== PROBLEM TO WORK ON ==
Retype, word for word, every line from the one holding "Lemma fr_base id : framed (base_table id)." through the one holding "#[local] Hint Resolve" in the entries below, both included, and only those lines.
::::
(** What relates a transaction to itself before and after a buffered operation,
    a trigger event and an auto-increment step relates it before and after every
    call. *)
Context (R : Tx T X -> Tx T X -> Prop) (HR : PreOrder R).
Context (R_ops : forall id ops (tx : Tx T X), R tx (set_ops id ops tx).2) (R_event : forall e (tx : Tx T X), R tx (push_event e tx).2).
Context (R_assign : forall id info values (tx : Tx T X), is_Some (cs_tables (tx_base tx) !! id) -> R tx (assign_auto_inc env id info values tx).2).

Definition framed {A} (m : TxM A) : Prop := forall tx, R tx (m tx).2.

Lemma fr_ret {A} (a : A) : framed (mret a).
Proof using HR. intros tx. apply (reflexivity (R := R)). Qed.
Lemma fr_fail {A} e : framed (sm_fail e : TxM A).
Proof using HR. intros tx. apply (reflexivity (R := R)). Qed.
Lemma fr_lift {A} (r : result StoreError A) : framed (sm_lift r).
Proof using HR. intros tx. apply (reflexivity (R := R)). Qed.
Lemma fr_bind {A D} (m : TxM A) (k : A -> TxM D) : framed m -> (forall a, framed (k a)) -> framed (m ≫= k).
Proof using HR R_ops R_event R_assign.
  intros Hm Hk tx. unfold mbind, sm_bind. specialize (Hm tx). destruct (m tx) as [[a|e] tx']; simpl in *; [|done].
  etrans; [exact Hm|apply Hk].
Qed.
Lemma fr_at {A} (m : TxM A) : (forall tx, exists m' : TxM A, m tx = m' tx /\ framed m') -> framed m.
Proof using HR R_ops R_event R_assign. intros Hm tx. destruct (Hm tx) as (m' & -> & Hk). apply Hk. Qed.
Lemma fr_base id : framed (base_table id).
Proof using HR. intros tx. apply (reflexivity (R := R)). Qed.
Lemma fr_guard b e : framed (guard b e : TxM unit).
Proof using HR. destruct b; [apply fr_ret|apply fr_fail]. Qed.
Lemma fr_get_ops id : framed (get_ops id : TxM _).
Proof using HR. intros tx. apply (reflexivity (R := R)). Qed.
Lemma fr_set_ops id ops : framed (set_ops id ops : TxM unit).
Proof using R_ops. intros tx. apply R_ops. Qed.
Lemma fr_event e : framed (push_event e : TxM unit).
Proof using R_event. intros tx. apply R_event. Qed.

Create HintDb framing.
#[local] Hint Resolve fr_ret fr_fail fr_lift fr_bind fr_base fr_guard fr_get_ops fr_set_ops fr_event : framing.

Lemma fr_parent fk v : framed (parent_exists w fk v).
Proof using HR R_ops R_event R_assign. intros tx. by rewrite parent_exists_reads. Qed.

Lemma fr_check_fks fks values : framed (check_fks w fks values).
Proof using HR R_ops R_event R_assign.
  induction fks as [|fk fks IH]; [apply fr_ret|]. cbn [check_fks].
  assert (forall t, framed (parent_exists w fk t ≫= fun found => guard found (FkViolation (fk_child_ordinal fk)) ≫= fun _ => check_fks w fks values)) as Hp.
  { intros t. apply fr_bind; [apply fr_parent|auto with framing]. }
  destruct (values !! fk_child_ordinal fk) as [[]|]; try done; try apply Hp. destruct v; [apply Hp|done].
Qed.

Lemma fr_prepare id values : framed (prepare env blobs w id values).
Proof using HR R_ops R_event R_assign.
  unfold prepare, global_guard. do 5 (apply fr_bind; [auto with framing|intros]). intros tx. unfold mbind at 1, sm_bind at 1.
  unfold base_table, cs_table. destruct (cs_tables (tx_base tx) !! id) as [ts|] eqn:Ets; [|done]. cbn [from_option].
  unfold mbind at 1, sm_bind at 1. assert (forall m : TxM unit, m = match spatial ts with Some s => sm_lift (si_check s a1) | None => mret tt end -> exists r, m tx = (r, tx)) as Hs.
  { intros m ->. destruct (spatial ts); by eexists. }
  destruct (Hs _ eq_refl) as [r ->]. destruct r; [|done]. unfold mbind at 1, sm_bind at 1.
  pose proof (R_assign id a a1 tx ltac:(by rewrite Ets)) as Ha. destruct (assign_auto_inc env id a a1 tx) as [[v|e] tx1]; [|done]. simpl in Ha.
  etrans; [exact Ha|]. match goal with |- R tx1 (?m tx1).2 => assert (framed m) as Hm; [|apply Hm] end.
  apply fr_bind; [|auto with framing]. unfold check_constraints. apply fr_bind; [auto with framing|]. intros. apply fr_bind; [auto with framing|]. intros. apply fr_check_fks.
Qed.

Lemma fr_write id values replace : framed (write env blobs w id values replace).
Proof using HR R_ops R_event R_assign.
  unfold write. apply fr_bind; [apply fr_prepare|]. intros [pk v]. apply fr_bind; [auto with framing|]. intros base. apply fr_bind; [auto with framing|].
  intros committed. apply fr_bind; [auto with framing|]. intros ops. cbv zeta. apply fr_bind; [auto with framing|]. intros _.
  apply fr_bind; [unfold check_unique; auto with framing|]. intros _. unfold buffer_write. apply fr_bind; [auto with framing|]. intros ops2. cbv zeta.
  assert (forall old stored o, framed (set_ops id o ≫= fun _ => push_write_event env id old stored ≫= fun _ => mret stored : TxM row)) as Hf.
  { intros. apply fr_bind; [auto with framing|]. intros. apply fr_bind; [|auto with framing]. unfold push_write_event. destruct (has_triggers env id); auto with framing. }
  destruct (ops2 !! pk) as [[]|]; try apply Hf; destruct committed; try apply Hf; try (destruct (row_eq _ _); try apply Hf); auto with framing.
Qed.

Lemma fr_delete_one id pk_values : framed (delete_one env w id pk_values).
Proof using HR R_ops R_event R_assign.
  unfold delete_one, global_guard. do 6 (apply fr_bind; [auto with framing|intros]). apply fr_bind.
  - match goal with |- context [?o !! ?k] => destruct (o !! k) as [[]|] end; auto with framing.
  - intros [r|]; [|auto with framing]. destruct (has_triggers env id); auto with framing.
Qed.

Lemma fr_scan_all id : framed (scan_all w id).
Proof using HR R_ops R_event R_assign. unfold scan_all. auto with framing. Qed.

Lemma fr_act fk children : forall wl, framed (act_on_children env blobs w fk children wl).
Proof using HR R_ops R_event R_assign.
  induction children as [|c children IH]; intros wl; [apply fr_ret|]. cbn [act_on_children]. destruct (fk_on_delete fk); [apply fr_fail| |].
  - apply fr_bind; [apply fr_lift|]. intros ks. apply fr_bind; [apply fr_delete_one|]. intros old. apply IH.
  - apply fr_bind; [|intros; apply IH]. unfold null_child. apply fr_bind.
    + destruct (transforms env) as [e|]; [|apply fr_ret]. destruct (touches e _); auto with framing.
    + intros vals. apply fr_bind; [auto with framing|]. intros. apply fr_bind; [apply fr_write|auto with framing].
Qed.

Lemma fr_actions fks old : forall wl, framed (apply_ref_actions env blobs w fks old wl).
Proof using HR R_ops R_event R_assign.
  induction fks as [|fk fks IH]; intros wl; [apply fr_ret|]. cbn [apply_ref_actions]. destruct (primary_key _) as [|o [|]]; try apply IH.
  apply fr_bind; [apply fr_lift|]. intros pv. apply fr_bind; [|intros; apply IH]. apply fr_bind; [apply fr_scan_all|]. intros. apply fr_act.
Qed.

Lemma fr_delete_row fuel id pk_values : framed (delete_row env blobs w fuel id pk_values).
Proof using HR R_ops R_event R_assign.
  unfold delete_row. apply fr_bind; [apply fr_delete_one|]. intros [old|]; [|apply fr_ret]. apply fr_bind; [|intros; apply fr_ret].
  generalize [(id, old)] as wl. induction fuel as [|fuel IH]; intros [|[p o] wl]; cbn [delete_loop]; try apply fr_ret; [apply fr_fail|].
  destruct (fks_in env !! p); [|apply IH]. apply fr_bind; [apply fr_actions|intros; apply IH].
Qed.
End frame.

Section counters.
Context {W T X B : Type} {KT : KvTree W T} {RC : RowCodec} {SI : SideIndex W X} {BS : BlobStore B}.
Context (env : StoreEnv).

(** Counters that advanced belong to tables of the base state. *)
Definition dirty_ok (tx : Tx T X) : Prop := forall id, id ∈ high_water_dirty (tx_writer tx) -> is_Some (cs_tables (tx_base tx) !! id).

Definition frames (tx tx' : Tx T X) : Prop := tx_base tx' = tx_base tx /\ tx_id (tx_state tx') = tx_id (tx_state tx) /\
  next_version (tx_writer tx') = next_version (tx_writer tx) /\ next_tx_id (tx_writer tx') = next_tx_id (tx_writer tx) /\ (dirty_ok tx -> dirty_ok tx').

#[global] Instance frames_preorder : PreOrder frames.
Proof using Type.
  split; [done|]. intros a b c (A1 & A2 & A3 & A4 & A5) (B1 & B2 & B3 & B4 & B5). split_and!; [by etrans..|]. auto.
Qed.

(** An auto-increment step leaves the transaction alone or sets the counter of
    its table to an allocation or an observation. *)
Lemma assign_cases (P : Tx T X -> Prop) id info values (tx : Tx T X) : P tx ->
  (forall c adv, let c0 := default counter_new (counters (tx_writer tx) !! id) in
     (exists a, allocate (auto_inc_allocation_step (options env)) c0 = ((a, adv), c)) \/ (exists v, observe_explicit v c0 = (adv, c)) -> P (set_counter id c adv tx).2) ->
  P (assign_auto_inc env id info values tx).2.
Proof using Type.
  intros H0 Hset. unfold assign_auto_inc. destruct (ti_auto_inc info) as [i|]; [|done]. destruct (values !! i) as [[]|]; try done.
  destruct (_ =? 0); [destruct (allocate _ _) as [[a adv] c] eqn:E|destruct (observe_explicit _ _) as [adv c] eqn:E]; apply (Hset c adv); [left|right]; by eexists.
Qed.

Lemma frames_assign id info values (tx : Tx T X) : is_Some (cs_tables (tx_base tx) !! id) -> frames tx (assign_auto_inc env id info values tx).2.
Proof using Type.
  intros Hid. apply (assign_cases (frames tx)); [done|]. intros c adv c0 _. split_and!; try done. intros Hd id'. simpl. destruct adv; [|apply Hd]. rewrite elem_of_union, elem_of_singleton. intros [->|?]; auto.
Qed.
::::
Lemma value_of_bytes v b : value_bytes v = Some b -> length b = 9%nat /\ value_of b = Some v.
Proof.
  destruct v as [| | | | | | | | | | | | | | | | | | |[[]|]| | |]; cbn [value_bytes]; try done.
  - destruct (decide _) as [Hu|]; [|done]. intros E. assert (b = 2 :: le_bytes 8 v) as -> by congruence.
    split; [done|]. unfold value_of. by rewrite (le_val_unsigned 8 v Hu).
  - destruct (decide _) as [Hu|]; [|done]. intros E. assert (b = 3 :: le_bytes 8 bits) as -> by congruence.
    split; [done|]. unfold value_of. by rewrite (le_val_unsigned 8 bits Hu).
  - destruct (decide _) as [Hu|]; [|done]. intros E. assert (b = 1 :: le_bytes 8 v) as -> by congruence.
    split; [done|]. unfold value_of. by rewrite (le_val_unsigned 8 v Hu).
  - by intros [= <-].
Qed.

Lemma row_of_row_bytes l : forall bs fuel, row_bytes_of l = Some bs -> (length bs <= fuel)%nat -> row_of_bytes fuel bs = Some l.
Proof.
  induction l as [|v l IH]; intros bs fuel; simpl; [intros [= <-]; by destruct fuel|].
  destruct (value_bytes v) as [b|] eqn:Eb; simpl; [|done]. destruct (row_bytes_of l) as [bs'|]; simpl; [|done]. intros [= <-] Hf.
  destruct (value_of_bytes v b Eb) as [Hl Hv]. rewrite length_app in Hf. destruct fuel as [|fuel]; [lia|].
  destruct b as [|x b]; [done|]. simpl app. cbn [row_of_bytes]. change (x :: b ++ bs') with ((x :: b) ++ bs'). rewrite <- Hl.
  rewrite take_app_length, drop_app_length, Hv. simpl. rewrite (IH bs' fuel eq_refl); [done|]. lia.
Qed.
::::
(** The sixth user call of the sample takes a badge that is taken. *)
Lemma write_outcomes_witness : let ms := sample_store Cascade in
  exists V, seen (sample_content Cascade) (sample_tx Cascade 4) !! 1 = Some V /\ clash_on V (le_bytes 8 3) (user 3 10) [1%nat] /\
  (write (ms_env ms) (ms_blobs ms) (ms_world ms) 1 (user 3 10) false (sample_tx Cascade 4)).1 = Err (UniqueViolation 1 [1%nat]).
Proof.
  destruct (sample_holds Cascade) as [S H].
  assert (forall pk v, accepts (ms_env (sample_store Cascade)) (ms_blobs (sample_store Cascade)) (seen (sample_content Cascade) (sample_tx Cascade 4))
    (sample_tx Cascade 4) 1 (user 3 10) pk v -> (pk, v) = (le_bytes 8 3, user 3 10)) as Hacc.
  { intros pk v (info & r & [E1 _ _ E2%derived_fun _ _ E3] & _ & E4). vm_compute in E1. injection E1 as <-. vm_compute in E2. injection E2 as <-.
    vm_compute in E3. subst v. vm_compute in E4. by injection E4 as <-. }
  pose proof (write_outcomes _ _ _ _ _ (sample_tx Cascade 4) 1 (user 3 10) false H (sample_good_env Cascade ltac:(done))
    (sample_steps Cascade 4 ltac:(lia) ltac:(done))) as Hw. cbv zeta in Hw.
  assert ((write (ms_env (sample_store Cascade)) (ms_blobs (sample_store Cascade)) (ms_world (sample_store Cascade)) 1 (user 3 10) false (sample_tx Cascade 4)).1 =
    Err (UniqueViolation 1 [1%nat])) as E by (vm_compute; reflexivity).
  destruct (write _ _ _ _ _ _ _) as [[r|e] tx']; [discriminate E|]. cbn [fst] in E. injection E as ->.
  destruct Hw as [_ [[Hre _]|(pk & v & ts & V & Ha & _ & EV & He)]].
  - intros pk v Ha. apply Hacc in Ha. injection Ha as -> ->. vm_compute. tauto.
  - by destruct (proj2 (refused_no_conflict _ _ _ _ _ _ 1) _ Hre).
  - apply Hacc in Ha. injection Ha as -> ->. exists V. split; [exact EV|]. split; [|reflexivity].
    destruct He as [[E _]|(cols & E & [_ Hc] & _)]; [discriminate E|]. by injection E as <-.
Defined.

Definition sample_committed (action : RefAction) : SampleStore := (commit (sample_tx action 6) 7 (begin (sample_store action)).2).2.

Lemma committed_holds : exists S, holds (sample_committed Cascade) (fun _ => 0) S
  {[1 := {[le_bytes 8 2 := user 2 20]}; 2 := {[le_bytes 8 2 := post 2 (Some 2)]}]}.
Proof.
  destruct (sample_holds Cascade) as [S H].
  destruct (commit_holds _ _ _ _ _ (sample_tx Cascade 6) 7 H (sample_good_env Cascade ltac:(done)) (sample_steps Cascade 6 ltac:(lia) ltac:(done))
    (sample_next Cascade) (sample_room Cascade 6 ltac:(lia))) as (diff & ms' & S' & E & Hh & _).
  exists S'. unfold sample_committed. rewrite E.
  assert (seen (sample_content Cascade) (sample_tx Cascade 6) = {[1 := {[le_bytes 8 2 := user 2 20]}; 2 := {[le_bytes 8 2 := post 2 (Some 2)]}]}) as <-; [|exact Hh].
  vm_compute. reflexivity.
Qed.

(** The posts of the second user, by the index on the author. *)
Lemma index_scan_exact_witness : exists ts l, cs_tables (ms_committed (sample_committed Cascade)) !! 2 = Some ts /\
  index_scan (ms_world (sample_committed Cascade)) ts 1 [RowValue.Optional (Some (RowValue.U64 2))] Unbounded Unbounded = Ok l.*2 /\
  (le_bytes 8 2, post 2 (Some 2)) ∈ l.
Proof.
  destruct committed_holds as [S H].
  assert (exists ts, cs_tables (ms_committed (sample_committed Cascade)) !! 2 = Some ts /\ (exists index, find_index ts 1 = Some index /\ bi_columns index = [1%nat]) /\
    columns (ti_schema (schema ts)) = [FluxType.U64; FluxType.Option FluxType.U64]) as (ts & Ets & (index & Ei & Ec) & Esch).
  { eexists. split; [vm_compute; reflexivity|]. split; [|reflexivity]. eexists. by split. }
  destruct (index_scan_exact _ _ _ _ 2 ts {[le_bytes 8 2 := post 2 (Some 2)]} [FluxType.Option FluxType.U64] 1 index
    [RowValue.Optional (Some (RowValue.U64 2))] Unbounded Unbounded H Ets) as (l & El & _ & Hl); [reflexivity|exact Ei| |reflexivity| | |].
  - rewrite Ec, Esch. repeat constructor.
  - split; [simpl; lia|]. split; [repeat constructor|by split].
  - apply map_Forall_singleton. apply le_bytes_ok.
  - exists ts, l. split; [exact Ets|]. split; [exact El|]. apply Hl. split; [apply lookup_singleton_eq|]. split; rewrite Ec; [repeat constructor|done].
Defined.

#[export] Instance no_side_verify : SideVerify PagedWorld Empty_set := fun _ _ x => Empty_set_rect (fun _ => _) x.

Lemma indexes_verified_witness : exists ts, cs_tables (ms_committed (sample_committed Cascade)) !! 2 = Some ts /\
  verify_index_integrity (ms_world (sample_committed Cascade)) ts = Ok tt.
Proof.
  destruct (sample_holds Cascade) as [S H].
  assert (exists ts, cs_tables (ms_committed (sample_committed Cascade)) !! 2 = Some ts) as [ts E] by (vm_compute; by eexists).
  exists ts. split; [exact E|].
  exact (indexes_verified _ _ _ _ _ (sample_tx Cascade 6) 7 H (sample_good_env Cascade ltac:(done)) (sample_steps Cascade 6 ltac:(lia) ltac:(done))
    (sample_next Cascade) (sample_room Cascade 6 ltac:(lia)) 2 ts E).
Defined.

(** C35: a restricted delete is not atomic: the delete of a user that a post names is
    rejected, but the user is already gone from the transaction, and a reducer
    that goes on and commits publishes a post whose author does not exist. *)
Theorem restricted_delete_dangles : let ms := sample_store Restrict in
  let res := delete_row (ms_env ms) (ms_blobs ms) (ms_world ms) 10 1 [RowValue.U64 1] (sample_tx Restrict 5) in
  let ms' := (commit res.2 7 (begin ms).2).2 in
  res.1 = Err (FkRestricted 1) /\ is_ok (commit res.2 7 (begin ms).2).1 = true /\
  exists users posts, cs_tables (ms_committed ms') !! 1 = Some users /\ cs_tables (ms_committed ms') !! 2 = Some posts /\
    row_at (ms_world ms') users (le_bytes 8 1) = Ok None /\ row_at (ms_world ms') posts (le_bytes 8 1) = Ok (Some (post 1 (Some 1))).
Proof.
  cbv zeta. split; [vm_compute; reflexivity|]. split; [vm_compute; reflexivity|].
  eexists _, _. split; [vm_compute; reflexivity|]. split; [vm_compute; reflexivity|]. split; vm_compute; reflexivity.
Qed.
::::
== EXPECTED ANSWER ==
Lemma fr_base id : framed (base_table id).
Proof using HR. intros tx. apply (reflexivity (R := R)). Qed.
Lemma fr_guard b e : framed (guard b e : TxM unit).
Proof using HR. destruct b; [apply fr_ret|apply fr_fail]. Qed.
Lemma fr_get_ops id : framed (get_ops id : TxM _).
Proof using HR. intros tx. apply (reflexivity (R := R)). Qed.
Lemma fr_set_ops id ops : framed (set_ops id ops : TxM unit).
Proof using R_ops. intros tx. apply R_ops. Qed.
Lemma fr_event e : framed (push_event e : TxM unit).
Proof using R_event. intros tx. apply R_event. Qed.

Create HintDb framing.
#[local] Hint Resolve fr_ret fr_fail fr_lift fr_bind fr_base fr_guard fr_get_ops fr_set_ops fr_event : framing.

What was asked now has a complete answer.